(** A successful [Append] whose store append did not fail adds its
    record to the log. *)
Lemma Append_log_inv {proto : Proto} s r w off s' r' w' log :
  world_ok w -> uint64 (segment.nextOffset s) -> log_inv w s log ->
  segment.Append s r w = ((off, None), s', r', w') ->
  bufio.err (store.buf (segment.store s')) = None ->
  log_inv w' s' (log ++ [r']) /\ world_ok w'.
Proof.
  intros Hw Hu ((He & Hcl & Hok) & c & Hst & Hlen & Hlog).
  unfold segment.Append.
  destruct (Marshal _) as [p|e0] eqn:HM; [|discriminate].
  destruct (store.Append (segment.store s) p w)
    as [[[[n0 pos] e1] st] w1] eqn:HA.
  destruct (index.Write _ _ pos) as [e2 ix] eqn:HW.
  apply index_Write_inv in HW. destruct HW as (_ & _ & HW).
  destruct e2 as [e2|]; [discriminate|].
  destruct HW as (Hent & _). intros [= <- <- <- <-]. simpl. intros He'.
  destruct (store_Append_inv _ _ _ _ _ _ _ _ Hw Hok HA)
    as ([Hq _] & HF & Hok' & HI).
  destruct e1 as [e1|]; [destruct HI as (_ & _ & _ & HI & _); congruence|].
  destruct HI as (_ & -> & _ & _ & _ & c0 & Hst0 & Hst' & Hlc).
  rewrite Hst in Hst0. injection Hst0 as <-.
  split; [|unfold world_ok in *; rewrite Hq; exact Hw].
  split; [split; [exact He'|split; [simpl; rewrite HF; exact Hcl|exact Hok']]|].
  exists (c ++ binary.PutUint64 (len p) ++ p). simpl.
  split; [exact Hst'|]. rewrite Hent.
  split; [rewrite !length_app, Hlen; reflexivity|].
  intros i r0 Hi.
  destruct (Nat.lt_ge_cases i (length log)) as [Hlt|Hge].
  - rewrite lookup_app_l in Hi by exact Hlt.
    destruct (Hlog i r0 Hi) as (Huo & o & q & p0 & Hei & Hm & Hfa).
    split; [exact Huo|]. exists o, q, p0.
    rewrite lookup_app_l by (rewrite Hlen; exact Hlt).
    split; [exact Hei|]. split; [exact Hm|]. apply frame_at_app. exact Hfa.
  - rewrite lookup_app_r in Hi by exact Hge.
    destruct (i - length log)%nat as [|k] eqn:Hk; simpl in Hi;
      [|destruct k; discriminate].
    injection Hi as <-. simpl. split; [exact Hu|].
    do 3 eexists. rewrite lookup_app_r by (rewrite Hlen; exact Hge).
    rewrite Hlen, Hk. simpl. split; [reflexivity|]. split; [exact HM|].
    rewrite <- Hlc. apply frame_at_end.
Qed.

Lemma appends_log {proto : Proto} rs : forall s w log out s' w',
  world_ok w -> uint64 (segment.nextOffset s) -> log_inv w s log ->
  appends s rs w = (out, s', w') ->
  Forall (fun x => ret_error x = None) out ->
  bufio.err (store.buf (segment.store s')) = None ->
  log_inv w' s' (log ++ map ret_record out) /\ world_ok w'
  /\ map (fun x => api.Value (ret_record x)) out = map api.Value rs.
Proof.
  induction rs as [|r rs IH]; intros s w log out s' w' Hw Hu Hinv; simpl.
  - intros [= <- <- <-] _ _. simpl. rewrite app_nil_r. auto.
  - destruct (segment.Append s r w) as [[[[off e] s1] r1] w1] eqn:HA.
    destruct (appends s1 rs w1) as [[out1 s2] w2] eqn:HR.
    intros [= <- <- <-] Hall He'. inversion Hall as [|x l Hx Hl]; subst.
    unfold ret_error in Hx. simpl in Hx. subst e.
    assert (He1 : bufio.err (store.buf (segment.store s1)) = None).
    { destruct (bufio.err (store.buf (segment.store s1))) eqn:Hb;
        [|reflexivity].
      exfalso. eapply appends_sticky; [|exact HR|exact He'].
      rewrite Hb. discriminate. }
    destruct (Append_log_inv _ _ _ _ _ _ _ _ Hw Hu Hinv HA He1)
      as [Hinv1 Hw1].
    pose proof (Append_ok_inv _ _ _ _ _ _ _ HA) as (_ & Hr1 & Hn & _).
    destruct (IH s1 w1 (log ++ [r1]) out1 s2 w2) as (Hinv2 & Hw2 & Hvals);
      auto.
    { rewrite Hn. apply wrap64_range. }
    simpl. rewrite <- app_assoc in Hinv2. simpl in Hinv2.
    split; [exact Hinv2|]. split; [exact Hw2|].
    f_equal; [rewrite Hr1; reflexivity|exact Hvals].
Qed.

Lemma appends_seg_inv {proto : Proto} dir B c rs : forall s w out s' w',
  uint64 B -> seg_inv dir B c s ->
  appends s rs w = (out, s', w') ->
  seg_inv dir B c s' /\ length out = length rs.
Proof.
  induction rs as [|r rs IH]; intros s w out s' w' HB Hinv; simpl.
  - intros [= <- <- <-]. auto.
  - destruct (segment.Append s r w) as [[[[off e] s1] r1] w1] eqn:HA.
    destruct (appends s1 rs w1) as [[out1 s2] w2] eqn:HR.
    intros [= <- <- <-].
    destruct (Append_seg_inv _ _ _ _ _ _ _ _ _ _ _ HB Hinv HA) as [Hinv1 _].
    destruct (IH _ _ _ _ _ HB Hinv1 HR) as [Hinv2 Hlen].
    simpl. auto.
Qed.

(** Reading the offset of record [i] of the log returns that record. *)
Lemma Read_log {proto : Proto} dir B c s w log (i : nat) r :
  proto_lawful proto -> world_ok w -> uint64 B ->
  seg_inv dir B c s -> log_inv w s log ->
  store.size (segment.store s) <= quota w ->
  log !! i = Some r ->
  exists s' w',
    segment.Read s (wrap64 (B + Z.of_nat i)) w = ((Some r, None), s', w')
    /\ seg_inv dir B c s' /\ log_inv w' s' log /\ world_ok w'
    /\ store.size (segment.store s') <= quota w'.
Proof.
  intros Hlaw Hw HB Hinv Hlog Hroom Hi.
  pose proof Hinv as (Hb & _ & _ & _ & _ & _ & Hsz & Hlt & _).
  destruct Hlog as (Hlive & cnt & Hst & Hlen & Hall).
  destruct (Hall i r Hi) as (Huo & off & pos & p & Hei & Hm & Hfa).
  assert (Hil : (i < length (index.entries (segment.index s)))%nat).
  { eapply lookup_lt_Some. exact Hei. }
  rewrite entWidth_12 in Hsz. unfold len in Hsz.
  assert (Hin : to_int64 (wrap64 (wrap64 (B + Z.of_nat i)
                                  - segment.baseOffset s)) = Z.of_nat i).
  { rewrite Hb, wrap64_sub_cancel.
    rewrite wrap64_small by (unfold uint64, two64 in *; lia).
    apply to_int64_small. unfold two63, two64 in *. lia. }
  assert (Hlc : len cnt <= quota w).
  { destruct Hlive as (He & _ & Hok).
    destruct (Hok He) as (d & Hd & Hs & _).
    unfold stored in Hst. rewrite Hd in Hst. injection Hst as <-.
    rewrite len_app. lia. }
  destruct (store_Read_at _ _ _ _ _ Hw Hlive Hst Hlc Hfa)
    as (st & w1 & HR & Hlive1 & Hst1 & Hq1 & _).
  pose proof (store_Read_shape _ _ _ _ _ _ HR) as [HF1 Hs1].
  assert (HRd : segment.Read s (wrap64 (B + Z.of_nat i)) w
          = ((Some r, None),
             segment.mk st (segment.index s) (segment.baseOffset s)
               (segment.nextOffset s) (segment.config s), w1)).
  { unfold segment.Read. rewrite Hin.
    rewrite (index_Read_at _ _ _ Hei). simpl fst. simpl snd.
    rewrite HR. rewrite (Hlaw r p Huo Hm). reflexivity. }
  do 2 eexists. split; [exact HRd|].
  destruct (Read_seg_inv _ _ _ _ _ _ _ _ _ Hinv HRd) as [Hinv1 _].
  split; [exact Hinv1|]. split.
  { split; [exact Hlive1|]. exists cnt. simpl. auto. }
  split; [unfold world_ok in *; rewrite Hq1; exact Hw|].
  simpl. rewrite Hs1, Hq1. exact Hroom.
Qed.

Lemma reads_log {proto : Proto} dir B c log idxs : forall s w,
  proto_lawful proto -> world_ok w -> uint64 B ->
  seg_inv dir B c s -> log_inv w s log ->
  store.size (segment.store s) <= quota w ->
  Forall (fun i => (i < length log)%nat) idxs ->
  exists s' w',
    reads s (map (fun i => wrap64 (B + Z.of_nat i)) idxs) w
    = (map (fun i => (log !! i, None)) idxs, s', w').
Proof.
  induction idxs as [|i idxs IH]; intros s w Hlaw Hw HB Hinv Hlog Hroom Hall.
  - simpl. eauto.
  - inversion Hall as [|x l Hi Hl]; subst.
    destruct (lookup_lt_is_Some_2 log i Hi) as [r Hr].
    destruct (Read_log _ _ _ _ _ _ _ _ Hlaw Hw HB Hinv Hlog Hroom Hr)
      as (s1 & w1 & HR & Hinv1 & Hlog1 & Hw1 & Hroom1).
    destruct (IH s1 w1 Hlaw Hw1 HB Hinv1 Hlog1 Hroom1 Hl) as (s2 & w2 & HRs).
    exists s2, w2. simpl. rewrite HR, HRs, Hr. reflexivity.
Qed.

Lemma map_lookup_seq {A} (l pre : list A) :
  map (fun i => (pre ++ l) !! i) (seq (length pre) (length l)) = map Some l.
Proof.
  revert pre. induction l as [|x l IH]; intros pre; [reflexivity|].
  simpl. f_equal.
  - apply list_lookup_middle. reflexivity.
  - specialize (IH (pre ++ [x])). rewrite <- app_assoc in IH. simpl in IH.
    rewrite length_app in IH. simpl in IH.
    rewrite Nat.add_1_r in IH. exact IH.
Qed.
+++
• [What to do]: Using the data above, extract exactly the lines from the one that holds "rewrite <- Hlc. apply frame_at_end." to the one that holds "as [Hinv1 Hw1].", both ends included, and no others.

• [Answer box]:
    rewrite <- Hlc. apply frame_at_end.
Qed.

Lemma appends_log {proto : Proto} rs : forall s w log out s' w',
  world_ok w -> uint64 (segment.nextOffset s) -> log_inv w s log ->
  appends s rs w = (out, s', w') ->
  Forall (fun x => ret_error x = None) out ->
  bufio.err (store.buf (segment.store s')) = None ->
  log_inv w' s' (log ++ map ret_record out) /\ world_ok w'
  /\ map (fun x => api.Value (ret_record x)) out = map api.Value rs.
Proof.
  induction rs as [|r rs IH]; intros s w log out s' w' Hw Hu Hinv; simpl.
  - intros [= <- <- <-] _ _. simpl. rewrite app_nil_r. auto.
  - destruct (segment.Append s r w) as [[[[off e] s1] r1] w1] eqn:HA.
    destruct (appends s1 rs w1) as [[out1 s2] w2] eqn:HR.
    intros [= <- <- <-] Hall He'. inversion Hall as [|x l Hx Hl]; subst.
    unfold ret_error in Hx. simpl in Hx. subst e.
    assert (He1 : bufio.err (store.buf (segment.store s1)) = None).
    { destruct (bufio.err (store.buf (segment.store s1))) eqn:Hb;
        [|reflexivity].
      exfalso. eapply appends_sticky; [|exact HR|exact He'].
      rewrite Hb. discriminate. }
    destruct (Append_log_inv _ _ _ _ _ _ _ _ Hw Hu Hinv HA He1)
      as [Hinv1 Hw1].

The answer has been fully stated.